§ Activity
Look through the data below for the line with "fleetInRange (bots (engineData (adjustAll (take 6", and transcribe it exactly together with each line after it up to and including the line with "set (a := Qabs x).". Give nothing else.

§ Records to process
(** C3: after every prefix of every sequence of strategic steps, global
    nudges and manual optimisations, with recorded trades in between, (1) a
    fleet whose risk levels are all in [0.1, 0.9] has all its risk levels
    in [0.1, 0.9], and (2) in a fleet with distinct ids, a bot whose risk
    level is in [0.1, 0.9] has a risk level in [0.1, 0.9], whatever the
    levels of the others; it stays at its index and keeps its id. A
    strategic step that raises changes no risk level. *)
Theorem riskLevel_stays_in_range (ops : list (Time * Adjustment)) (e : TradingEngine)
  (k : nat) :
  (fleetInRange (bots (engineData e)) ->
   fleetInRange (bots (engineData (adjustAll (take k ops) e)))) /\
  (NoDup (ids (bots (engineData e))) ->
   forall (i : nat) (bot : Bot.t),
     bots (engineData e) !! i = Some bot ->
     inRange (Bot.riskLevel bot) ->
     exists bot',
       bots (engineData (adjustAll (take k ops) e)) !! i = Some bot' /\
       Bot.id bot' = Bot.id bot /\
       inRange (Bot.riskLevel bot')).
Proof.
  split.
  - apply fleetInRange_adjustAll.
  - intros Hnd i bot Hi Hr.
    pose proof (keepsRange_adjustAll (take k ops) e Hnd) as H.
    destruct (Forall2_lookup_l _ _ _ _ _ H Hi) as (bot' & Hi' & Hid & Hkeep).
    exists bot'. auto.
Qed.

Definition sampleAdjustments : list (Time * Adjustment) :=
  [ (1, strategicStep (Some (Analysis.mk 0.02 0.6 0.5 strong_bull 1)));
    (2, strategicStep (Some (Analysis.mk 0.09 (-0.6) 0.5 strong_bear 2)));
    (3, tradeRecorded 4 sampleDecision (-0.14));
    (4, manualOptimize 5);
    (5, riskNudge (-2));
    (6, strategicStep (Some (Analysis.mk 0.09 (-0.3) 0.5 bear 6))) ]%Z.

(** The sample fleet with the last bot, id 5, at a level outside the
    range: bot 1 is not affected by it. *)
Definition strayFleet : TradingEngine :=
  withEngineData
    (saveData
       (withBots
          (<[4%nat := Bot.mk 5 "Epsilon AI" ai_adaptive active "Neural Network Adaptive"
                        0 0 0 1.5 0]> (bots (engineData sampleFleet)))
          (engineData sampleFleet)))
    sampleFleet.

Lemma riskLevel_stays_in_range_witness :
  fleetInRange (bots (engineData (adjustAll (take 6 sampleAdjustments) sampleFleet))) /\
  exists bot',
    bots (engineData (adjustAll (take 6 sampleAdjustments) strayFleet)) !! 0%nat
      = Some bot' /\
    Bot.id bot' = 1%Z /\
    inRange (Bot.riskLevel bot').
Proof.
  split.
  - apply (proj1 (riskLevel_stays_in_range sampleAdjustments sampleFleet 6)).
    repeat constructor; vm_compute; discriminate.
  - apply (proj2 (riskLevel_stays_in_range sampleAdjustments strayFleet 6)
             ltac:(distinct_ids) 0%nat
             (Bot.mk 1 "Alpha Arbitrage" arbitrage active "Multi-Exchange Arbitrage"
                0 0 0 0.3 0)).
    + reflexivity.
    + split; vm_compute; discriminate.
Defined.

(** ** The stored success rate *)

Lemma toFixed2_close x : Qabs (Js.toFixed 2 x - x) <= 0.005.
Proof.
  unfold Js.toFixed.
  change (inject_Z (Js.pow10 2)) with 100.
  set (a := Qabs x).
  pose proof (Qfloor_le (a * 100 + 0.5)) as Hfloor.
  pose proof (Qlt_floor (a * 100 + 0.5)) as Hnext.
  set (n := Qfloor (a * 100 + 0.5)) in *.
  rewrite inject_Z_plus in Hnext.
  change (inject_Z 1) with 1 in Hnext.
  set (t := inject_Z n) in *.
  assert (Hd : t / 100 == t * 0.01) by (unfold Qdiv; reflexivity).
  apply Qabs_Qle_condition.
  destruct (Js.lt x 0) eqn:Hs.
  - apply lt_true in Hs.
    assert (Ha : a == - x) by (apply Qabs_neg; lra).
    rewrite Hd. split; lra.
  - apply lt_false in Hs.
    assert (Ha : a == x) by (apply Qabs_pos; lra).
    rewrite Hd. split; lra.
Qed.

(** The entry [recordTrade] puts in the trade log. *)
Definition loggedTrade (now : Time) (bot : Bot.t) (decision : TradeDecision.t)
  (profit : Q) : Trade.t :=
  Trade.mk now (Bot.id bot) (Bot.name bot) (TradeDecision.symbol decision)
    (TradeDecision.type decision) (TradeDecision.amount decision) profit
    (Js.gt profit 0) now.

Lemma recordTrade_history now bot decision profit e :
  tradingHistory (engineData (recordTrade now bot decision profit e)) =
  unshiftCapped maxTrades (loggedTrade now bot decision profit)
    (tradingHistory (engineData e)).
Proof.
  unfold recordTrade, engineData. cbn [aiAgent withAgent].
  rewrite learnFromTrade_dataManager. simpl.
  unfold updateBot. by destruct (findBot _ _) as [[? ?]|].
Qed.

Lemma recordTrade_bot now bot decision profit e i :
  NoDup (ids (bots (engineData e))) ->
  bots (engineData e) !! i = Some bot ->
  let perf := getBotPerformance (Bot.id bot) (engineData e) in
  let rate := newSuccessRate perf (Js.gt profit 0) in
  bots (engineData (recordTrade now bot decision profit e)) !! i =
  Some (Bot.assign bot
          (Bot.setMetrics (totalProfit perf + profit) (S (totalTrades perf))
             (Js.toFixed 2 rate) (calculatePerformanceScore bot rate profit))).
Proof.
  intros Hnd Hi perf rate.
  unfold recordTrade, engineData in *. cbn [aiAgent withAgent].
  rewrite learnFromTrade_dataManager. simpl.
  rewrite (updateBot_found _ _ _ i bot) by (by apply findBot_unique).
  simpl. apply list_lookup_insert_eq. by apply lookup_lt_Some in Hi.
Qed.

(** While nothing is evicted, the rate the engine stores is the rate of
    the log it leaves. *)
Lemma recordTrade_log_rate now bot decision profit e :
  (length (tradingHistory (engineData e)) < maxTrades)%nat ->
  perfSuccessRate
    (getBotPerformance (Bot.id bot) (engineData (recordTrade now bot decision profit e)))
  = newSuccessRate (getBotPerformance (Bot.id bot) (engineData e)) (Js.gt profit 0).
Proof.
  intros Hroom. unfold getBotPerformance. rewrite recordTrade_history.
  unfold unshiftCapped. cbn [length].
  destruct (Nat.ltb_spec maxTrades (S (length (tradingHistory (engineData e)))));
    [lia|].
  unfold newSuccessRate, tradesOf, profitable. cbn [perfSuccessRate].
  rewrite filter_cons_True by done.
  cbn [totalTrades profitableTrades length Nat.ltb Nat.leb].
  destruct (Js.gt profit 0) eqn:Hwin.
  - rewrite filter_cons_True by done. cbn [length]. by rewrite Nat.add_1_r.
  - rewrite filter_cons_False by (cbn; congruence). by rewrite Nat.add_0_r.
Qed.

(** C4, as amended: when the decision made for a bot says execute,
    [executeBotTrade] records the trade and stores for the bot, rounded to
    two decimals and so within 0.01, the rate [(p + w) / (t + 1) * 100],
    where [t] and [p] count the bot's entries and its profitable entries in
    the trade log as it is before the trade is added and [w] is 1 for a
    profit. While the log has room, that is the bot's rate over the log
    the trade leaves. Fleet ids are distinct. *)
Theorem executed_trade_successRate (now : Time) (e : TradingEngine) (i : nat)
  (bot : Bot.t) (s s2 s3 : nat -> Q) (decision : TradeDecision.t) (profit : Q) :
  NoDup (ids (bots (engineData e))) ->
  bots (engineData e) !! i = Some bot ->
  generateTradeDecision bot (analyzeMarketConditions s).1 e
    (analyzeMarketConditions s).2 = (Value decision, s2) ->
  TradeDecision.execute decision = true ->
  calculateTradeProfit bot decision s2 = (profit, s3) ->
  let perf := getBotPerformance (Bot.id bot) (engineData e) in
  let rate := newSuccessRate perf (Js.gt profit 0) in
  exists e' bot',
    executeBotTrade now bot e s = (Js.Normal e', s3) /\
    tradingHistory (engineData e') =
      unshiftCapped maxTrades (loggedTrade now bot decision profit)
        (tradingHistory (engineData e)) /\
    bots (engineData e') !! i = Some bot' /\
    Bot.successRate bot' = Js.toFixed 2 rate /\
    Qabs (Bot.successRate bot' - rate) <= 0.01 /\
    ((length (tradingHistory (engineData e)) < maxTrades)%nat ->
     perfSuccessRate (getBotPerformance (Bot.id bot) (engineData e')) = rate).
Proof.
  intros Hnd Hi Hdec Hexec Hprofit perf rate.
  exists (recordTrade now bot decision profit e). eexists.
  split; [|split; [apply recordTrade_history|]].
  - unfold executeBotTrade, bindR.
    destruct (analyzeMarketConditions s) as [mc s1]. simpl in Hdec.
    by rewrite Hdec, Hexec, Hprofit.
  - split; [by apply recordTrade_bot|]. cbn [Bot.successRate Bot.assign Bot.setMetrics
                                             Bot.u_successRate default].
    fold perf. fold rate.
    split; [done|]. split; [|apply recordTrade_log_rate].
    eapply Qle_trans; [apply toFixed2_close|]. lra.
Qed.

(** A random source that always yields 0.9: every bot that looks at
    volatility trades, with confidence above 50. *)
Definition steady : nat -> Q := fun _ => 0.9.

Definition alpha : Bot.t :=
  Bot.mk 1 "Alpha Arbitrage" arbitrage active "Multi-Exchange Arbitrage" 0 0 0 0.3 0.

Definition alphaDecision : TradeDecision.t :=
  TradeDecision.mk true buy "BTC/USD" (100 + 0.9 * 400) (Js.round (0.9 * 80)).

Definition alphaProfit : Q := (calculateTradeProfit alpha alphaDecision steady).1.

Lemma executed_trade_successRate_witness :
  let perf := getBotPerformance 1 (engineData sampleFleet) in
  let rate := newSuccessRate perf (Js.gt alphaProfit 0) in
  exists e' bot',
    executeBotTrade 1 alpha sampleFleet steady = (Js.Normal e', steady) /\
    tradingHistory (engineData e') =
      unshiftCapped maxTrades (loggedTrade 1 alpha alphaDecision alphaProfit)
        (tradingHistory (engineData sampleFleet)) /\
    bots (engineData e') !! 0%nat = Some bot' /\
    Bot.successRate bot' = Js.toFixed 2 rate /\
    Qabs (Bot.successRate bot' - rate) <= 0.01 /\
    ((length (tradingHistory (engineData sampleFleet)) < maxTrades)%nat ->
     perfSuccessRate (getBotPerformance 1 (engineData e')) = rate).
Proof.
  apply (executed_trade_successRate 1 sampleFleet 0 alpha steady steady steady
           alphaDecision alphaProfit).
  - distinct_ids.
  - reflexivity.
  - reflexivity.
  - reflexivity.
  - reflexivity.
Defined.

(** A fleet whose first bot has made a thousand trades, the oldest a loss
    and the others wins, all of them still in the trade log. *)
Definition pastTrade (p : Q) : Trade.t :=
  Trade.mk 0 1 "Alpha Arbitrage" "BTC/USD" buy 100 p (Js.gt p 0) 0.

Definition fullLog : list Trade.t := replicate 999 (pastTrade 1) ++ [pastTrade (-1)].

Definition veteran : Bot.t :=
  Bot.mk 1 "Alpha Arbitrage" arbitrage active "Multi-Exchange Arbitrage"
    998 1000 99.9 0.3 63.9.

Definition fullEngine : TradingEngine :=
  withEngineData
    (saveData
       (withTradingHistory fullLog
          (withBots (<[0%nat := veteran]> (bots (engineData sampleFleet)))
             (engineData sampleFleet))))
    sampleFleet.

§ Solution for this exercise
  fleetInRange (bots (engineData (adjustAll (take 6 sampleAdjustments) sampleFleet))) /\
  exists bot',
    bots (engineData (adjustAll (take 6 sampleAdjustments) strayFleet)) !! 0%nat
      = Some bot' /\
    Bot.id bot' = 1%Z /\
    inRange (Bot.riskLevel bot').
Proof.
  split.
  - apply (proj1 (riskLevel_stays_in_range sampleAdjustments sampleFleet 6)).
    repeat constructor; vm_compute; discriminate.
  - apply (proj2 (riskLevel_stays_in_range sampleAdjustments strayFleet 6)
             ltac:(distinct_ids) 0%nat
             (Bot.mk 1 "Alpha Arbitrage" arbitrage active "Multi-Exchange Arbitrage"
                0 0 0 0.3 0)).
    + reflexivity.
    + split; vm_compute; discriminate.
Defined.

(** ** The stored success rate *)

Lemma toFixed2_close x : Qabs (Js.toFixed 2 x - x) <= 0.005.
Proof.
  unfold Js.toFixed.
  change (inject_Z (Js.pow10 2)) with 100.
  set (a := Qabs x).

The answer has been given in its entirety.